BEGIN

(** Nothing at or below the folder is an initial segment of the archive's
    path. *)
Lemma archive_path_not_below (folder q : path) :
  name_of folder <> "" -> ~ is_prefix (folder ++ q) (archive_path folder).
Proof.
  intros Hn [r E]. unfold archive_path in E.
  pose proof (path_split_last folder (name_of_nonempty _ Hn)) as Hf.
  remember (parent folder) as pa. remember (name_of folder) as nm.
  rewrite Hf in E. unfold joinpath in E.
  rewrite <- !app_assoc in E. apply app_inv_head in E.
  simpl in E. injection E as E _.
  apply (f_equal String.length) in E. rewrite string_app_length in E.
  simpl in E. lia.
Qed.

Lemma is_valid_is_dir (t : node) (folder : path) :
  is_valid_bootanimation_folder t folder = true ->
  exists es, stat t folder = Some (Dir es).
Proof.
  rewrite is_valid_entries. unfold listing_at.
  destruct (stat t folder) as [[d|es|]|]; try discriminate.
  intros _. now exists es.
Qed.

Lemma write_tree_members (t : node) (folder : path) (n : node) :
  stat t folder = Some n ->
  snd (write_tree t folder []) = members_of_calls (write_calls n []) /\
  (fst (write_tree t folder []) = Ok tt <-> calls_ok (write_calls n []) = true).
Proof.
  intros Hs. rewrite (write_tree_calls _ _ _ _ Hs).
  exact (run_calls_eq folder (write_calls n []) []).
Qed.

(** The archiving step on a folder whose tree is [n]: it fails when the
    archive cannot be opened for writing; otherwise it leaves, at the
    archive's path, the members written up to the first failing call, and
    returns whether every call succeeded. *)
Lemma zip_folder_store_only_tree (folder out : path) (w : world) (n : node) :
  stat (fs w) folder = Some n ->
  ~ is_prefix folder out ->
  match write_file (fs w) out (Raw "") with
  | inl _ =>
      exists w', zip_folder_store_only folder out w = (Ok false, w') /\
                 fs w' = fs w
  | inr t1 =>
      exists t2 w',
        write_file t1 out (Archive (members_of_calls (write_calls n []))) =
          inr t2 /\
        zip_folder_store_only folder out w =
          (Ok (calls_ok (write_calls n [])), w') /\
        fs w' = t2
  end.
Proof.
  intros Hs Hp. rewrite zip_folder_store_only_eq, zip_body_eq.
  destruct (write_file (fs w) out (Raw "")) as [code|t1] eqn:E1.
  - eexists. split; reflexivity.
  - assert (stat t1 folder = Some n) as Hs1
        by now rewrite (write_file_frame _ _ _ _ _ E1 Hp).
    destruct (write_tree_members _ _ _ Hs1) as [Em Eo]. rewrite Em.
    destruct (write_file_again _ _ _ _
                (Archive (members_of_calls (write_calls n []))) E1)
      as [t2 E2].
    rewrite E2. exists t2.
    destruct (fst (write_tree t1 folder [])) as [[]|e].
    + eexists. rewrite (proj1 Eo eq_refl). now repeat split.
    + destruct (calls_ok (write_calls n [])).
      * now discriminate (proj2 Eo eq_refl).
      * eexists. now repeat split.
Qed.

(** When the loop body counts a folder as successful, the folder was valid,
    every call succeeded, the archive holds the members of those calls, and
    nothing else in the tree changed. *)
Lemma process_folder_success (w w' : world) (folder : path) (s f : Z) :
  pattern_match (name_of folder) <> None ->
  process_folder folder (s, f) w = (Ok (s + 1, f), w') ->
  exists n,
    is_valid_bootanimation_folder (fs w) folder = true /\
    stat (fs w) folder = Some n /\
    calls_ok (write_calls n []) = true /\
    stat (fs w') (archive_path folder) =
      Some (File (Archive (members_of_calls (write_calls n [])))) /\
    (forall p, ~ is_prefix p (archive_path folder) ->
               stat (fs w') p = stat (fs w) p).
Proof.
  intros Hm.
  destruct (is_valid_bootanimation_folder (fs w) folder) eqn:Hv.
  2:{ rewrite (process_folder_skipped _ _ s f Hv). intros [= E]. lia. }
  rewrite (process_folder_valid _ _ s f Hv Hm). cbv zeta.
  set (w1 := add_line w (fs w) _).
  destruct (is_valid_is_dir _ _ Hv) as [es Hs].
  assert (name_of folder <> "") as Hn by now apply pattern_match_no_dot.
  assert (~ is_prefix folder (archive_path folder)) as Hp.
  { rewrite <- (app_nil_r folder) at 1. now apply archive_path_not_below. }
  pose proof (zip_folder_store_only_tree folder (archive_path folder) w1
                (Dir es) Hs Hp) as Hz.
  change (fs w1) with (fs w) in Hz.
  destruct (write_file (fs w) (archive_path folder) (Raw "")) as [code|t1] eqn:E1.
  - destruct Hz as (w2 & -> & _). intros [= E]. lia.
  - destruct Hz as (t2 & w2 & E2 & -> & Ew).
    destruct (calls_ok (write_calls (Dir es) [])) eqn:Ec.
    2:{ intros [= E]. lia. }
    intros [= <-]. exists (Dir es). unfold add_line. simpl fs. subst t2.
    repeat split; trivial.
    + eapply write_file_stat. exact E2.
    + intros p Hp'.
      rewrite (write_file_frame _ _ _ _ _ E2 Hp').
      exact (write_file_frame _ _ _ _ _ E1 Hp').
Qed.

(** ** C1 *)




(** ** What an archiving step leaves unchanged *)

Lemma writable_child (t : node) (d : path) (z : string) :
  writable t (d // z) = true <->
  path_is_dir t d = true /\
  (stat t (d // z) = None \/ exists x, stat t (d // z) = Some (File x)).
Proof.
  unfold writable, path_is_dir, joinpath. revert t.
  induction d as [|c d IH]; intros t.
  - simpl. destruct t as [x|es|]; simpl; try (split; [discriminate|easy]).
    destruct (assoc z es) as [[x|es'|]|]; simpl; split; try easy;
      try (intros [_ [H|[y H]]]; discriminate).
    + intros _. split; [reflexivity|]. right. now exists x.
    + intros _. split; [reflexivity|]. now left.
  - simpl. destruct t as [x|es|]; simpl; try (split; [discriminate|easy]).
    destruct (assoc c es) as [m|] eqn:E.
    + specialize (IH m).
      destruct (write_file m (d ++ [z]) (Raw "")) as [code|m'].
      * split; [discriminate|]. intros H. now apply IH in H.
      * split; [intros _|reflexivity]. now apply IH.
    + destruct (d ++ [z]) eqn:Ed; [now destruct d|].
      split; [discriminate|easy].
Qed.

END
BEGIN

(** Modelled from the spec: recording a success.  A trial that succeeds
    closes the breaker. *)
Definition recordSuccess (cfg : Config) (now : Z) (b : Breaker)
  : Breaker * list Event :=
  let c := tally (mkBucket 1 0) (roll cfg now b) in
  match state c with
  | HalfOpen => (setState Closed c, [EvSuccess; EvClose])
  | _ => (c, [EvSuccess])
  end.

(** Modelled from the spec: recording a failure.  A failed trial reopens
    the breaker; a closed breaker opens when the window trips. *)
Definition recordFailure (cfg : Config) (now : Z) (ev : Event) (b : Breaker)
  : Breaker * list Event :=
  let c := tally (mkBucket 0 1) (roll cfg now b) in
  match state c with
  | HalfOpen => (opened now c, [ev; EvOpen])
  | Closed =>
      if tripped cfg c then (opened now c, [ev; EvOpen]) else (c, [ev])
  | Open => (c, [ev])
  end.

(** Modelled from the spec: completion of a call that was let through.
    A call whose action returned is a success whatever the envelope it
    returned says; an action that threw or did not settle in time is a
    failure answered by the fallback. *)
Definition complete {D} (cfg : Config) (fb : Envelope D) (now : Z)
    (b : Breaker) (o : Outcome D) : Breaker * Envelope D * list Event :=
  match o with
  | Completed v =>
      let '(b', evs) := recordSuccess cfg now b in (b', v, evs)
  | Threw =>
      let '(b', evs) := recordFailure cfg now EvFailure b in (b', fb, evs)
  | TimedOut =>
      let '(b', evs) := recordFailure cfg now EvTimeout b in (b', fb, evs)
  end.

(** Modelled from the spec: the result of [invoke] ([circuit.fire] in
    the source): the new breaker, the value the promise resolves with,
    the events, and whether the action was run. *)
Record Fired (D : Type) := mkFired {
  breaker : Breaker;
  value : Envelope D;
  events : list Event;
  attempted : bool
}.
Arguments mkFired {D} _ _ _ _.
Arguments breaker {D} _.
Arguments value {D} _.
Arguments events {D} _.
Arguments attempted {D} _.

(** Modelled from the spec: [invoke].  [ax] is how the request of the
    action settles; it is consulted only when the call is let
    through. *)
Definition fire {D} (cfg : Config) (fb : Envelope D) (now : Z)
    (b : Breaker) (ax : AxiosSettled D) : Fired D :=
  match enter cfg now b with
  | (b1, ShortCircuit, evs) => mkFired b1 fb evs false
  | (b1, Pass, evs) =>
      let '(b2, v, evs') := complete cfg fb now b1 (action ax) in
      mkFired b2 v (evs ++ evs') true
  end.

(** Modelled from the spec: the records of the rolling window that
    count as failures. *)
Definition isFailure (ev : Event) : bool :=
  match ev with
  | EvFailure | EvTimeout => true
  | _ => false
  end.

END

*Task goal*:
Of the entries listed above, reproduce only the lines starting at the line containing "destruct (write_file_again _ _ _ _" and ending at the line containing "stat (fs w') (archive_path". Include both, exactly as they stand.

*Task result*:
    destruct (write_file_again _ _ _ _
                (Archive (members_of_calls (write_calls n []))) E1)
      as [t2 E2].
    rewrite E2. exists t2.
    destruct (fst (write_tree t1 folder [])) as [[]|e].
    + eexists. rewrite (proj1 Eo eq_refl). now repeat split.
    + destruct (calls_ok (write_calls n [])).
      * now discriminate (proj2 Eo eq_refl).
      * eexists. now repeat split.
Qed.

(** When the loop body counts a folder as successful, the folder was valid,
    every call succeeded, the archive holds the members of those calls, and
    nothing else in the tree changed. *)
Lemma process_folder_success (w w' : world) (folder : path) (s f : Z) :
  pattern_match (name_of folder) <> None ->
  process_folder folder (s, f) w = (Ok (s + 1, f), w') ->
  exists n,
    is_valid_bootanimation_folder (fs w) folder = true /\
    stat (fs w) folder = Some n /\
    calls_ok (write_calls n []) = true /\
    stat (fs w') (archive_path folder) =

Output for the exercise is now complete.